[Source material — start]

(* ===== verification/Config.v ===== *)
(** * internal/config/config.go: defaults, environment, flags

    [Load] builds the configuration from built-in defaults, then KAFKA_* variables,
    then command-line flags.  What it uses of the standard library is written out:
    strconv.ParseInt with the value it returns next to an error (the code uses
    it), strings.Index and LastIndex, and the parser of the flag package, which
    stops at its first error; the code ignores that error. *)

From Stdlib Require Import Ascii.
From S2P Require Import Prelude Strconv Cluster Offsets.

(** ** strconv *)

Inductive numErr := ErrSyntax | ErrRange.

Definition lower (c : Ascii.ascii) : Z := Z.lor (char_code c) 32.

(** The digits of [ParseUint] in a base, underscores allowed when [base0]: the
    value, and whether there were underscores. *)
Fixpoint uint_digits (base : Z) (base0 : bool) (n : Z) (under : bool) (s : string) : (Z * bool) + (Z * numErr) :=
  match s with
  | EmptyString => inl (n, under)
  | String c s =>
    if base0 && (char_code c =? 95) then uint_digits base base0 n true s
    else
      let d := if is_digit c then Some (char_code c - 48)
               else if (97 <=? lower c) && (lower c <=? 122) then Some (lower c - 97 + 10) else None in
      match d with
      | None => inr (0, ErrSyntax)
      | Some d =>
        if base <=? d then inr (0, ErrSyntax)
        else if 2 ^ 64 <=? n * base + d then inr (2 ^ 64 - 1, ErrRange)
        else uint_digits base base0 (n * base + d) under s
      end
  end.

(** [underscoreOK]: underscores only between digits, or after a base prefix.
    [i]: '0' for a digit, '_', '^' at the start, '!' otherwise. *)
Fixpoint underscore_loop (hex : bool) (i : Ascii.ascii) (s : string) : bool :=
  match s with
  | EmptyString => negb (Ascii.eqb i "_")
  | String c s =>
    if is_digit c || (hex && (97 <=? lower c) && (lower c <=? 102)) then underscore_loop hex "0"%char s
    else if Ascii.eqb c "_" then Ascii.eqb i "0" && underscore_loop hex "_"%char s
    else negb (Ascii.eqb i "_") && underscore_loop hex "!"%char s
  end.
Definition underscoreOK (s : string) : bool :=
  match s with
  | String "0" (String x s') =>
    if (lower x =? 98) || (lower x =? 111) || (lower x =? 120) then underscore_loop (lower x =? 120) "0"%char s'
    else underscore_loop false "^"%char s
  | _ => underscore_loop false "^"%char s
  end.

(** [strconv.ParseUint(s, 10, 64)] and, with [base0], [strconv.ParseUint(s, 0, 64)]. *)
Definition ParseUintV (base0 : bool) (s : string) : Z * option numErr :=
  let run base digits :=
    match uint_digits base base0 0 false digits with
    | inr (v, er) => (v, Some er)
    | inl (v, under) => if under && negb (underscoreOK s) then (0, Some ErrSyntax) else (v, None)
    end in
  match s with
  | EmptyString => (0, Some ErrSyntax)
  | String "0" s' =>
    if base0 then
      match s' with
      | String x (String _ _ as s2) =>
        if lower x =? 98 then run 2 s2 else if lower x =? 111 then run 8 s2
        else if lower x =? 120 then run 16 s2 else run 8 s'
      | _ => run 8 s'
      end
    else run 10 s
  | _ => run 10 s
  end.

Definition ParseIntV (base0 : bool) (s : string) : Z * option numErr :=
  let signed neg s :=
    match ParseUintV base0 s with
    | (_, Some ErrSyntax) => (0, Some ErrSyntax)
    | (un, er) =>
      if negb neg && (2 ^ 63 <=? un) then (2 ^ 63 - 1, Some ErrRange)
      else if neg && (2 ^ 63 <? un) then (- 2 ^ 63, Some ErrRange)
      else (if neg then - un else un, er)
    end in
  match s with
  | EmptyString => (0, Some ErrSyntax)
  | String "+" s => signed false s
  | String "-" s => signed true s
  | _ => signed false s
  end.

(** [strconv.ParseBool] *)
Definition ParseBoolV (s : string) : bool * option numErr :=
  if existsb (String.eqb s) ["1"; "t"; "T"; "TRUE"; "true"; "True"]%string then (true, None)
  else if existsb (String.eqb s) ["0"; "f"; "F"; "FALSE"; "false"; "False"]%string then (false, None)
  else (false, Some ErrSyntax).

(** ** The configuration *)

Record Config := mkConfig {
  NodeID : Z; Brokers : string; Listen : string; AdvertisedHost : string; AdvertisedPort : Z; LogDirs : string;
  NumPartitions : Z; SegmentBytes : Z; IndexIntervalBytes : Z; FlushMs : Z; RetentionMs : Z; RetentionBytes : Z;
  AutoCreateTopics : bool; RaftBootstrap : bool; ReplicationFactor : Z; MetricsAddr : string; StorageBackend : string;
  ObjectEndpoint : string; ObjectBucket : string; ObjectAccessKey : string; ObjectSecretKey : string; ObjectRegion : string;
  ObjectUploadBytes : Z; ObjectUploadMs : Z }.

Definition Default : Config :=
  mkConfig 0 "" "0.0.0.0:9092" "localhost" 9092 "./data" 1 (Z.shiftl 64 20) 4096 1000 (7 * 24 * 60 * 60 * 1000) 0
    true false 1 ":7080" "local" "" "kafka-data" "" "" "us-east-1" (Z.shiftl 8 20) 250.

(** ** The environment *)

Abbreviation environ := (gmap string string).
Definition Getenv (e : environ) (key : string) : string := default ""%string (e !! key).

Definition envString (e : environ) (key def : string) : string :=
  if String.eqb (Getenv e key) "" then def else Getenv e key.
Definition envBool (e : environ) (key : string) (def : bool) : bool :=
  let v := Getenv e key in if String.eqb v "" then def else String.eqb v "true" || String.eqb v "1".
Definition envInt64 (e : environ) (key : string) (def : Z) : Z :=
  let v := Getenv e key in
  if String.eqb v "" then def else match ParseIntV false v with (n, None) => n | (_, Some _) => def end.
Definition envInt32 (e : environ) (key : string) (def : Z) : Z :=
  let v := Getenv e key in
  if String.eqb v "" then def else match ParseIntV false v with (n, None) => int32 n | (_, Some _) => def end.

(** [strings.Index(s, "://")] *)
Fixpoint schemeEnd (s : string) : option nat :=
  match s with
  | EmptyString => None
  | String c s' => if String.prefix "://" s then Some 0%nat else S <$> schemeEnd s'
  end.

(** The port is the value Atoi returns, whatever its error. *)
Definition splitHostPort (s : string) : string * Z :=
  let s := match schemeEnd s with Some i => string_drop (i + 3) s | None => s end in
  match LastIndex s ":" with
  | None => (s, 0)
  | Some i => (string_take i s, int32 (fst (ParseIntV false (string_drop (S i) s))))
  end.

Definition advertised (e : environ) (host : string) (port : Z) : string * Z :=
  let v := Getenv e "KAFKA_ADVERTISED_LISTENERS" in
  if String.eqb v "" then (host, port)
  else
    let '(h, p) := splitHostPort v in
    (if String.eqb h "" then host else h, if p =? 0 then port else p).

(** The first half of [Load]: the environment over the defaults. *)
Definition envConfig (e : environ) : Config :=
  let c := Default in
  let '(host, port) := advertised e (AdvertisedHost c) (AdvertisedPort c) in
  mkConfig (envInt32 e "KAFKA_NODE_ID" (NodeID c)) (envString e "KAFKA_BROKERS" (Brokers c))
    (envString e "KAFKA_LISTENERS" (Listen c)) host port (envString e "KAFKA_LOG_DIRS" (LogDirs c))
    (envInt32 e "KAFKA_NUM_PARTITIONS" (NumPartitions c)) (envInt32 e "KAFKA_SEGMENT_BYTES" (SegmentBytes c))
    (IndexIntervalBytes c) (envInt32 e "KAFKA_FLUSH_MS" (int32 (FlushMs c))) (envInt64 e "KAFKA_RETENTION_MS" (RetentionMs c))
    (envInt64 e "KAFKA_RETENTION_BYTES" (RetentionBytes c)) (envBool e "KAFKA_AUTO_CREATE_TOPICS" (AutoCreateTopics c))
    (envBool e "KAFKA_RAFT_BOOTSTRAP" (RaftBootstrap c)) (envInt32 e "KAFKA_REPLICATION_FACTOR" (ReplicationFactor c))
    (envString e "KAFKA_METRICS_ADDR" (MetricsAddr c)) (envString e "KAFKA_STORAGE_BACKEND" (StorageBackend c))
    (envString e "KAFKA_OBJECT_ENDPOINT" (ObjectEndpoint c)) (envString e "KAFKA_OBJECT_BUCKET" (ObjectBucket c))
    (envString e "KAFKA_OBJECT_ACCESS_KEY" (ObjectAccessKey c)) (envString e "KAFKA_OBJECT_SECRET_KEY" (ObjectSecretKey c))
    (envString e "KAFKA_OBJECT_REGION" (ObjectRegion c)) (envInt64 e "KAFKA_OBJECT_UPLOAD_BYTES" (ObjectUploadBytes c))
    (envInt64 e "KAFKA_OBJECT_UPLOAD_MS" (ObjectUploadMs c)).

(** ** The flag package *)

Inductive fval := VInt (z : Z) | VStr (s : string) | VBool (b : bool).
Abbreviation flagSet := (gmap string fval).

(** [Value.Set]: the new value, which an int and a bool take even when the text is
    refused, and whether it was accepted. *)
Definition setValue (old : fval) (s : string) : fval * bool :=
  match old with
  | VInt _ => let '(z, er) := ParseIntV true s in (VInt z, match er with None => true | Some _ => false end)
  | VStr _ => (VStr s, true)
  | VBool _ => let '(b, er) := ParseBoolV s in (VBool b, match er with None => true | Some _ => false end)
  end.

(** Split "name=value" behind the first character. *)
Fixpoint splitEq (s : string) : string * option string :=
  match s with
  | EmptyString => (EmptyString, None)
  | String "=" s => (EmptyString, Some s)
  | String c s => let '(n, v) := splitEq s in (String c n, v)
  end.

[Source material — finish]

* Problem to solve
Look above and return each line of the records exactly, from the very first through the line with "Inductive numErr := ErrSyntax | ErrRange.", both included.

* Task result
(* ===== verification/Config.v ===== *)
(** * internal/config/config.go: defaults, environment, flags

    [Load] builds the configuration from built-in defaults, then KAFKA_* variables,
    then command-line flags.  What it uses of the standard library is written out:
    strconv.ParseInt with the value it returns next to an error (the code uses
    it), strings.Index and LastIndex, and the parser of the flag package, which
    stops at its first error; the code ignores that error. *)

From Stdlib Require Import Ascii.
From S2P Require Import Prelude Strconv Cluster Offsets.

(** ** strconv *)

Inductive numErr := ErrSyntax | ErrRange.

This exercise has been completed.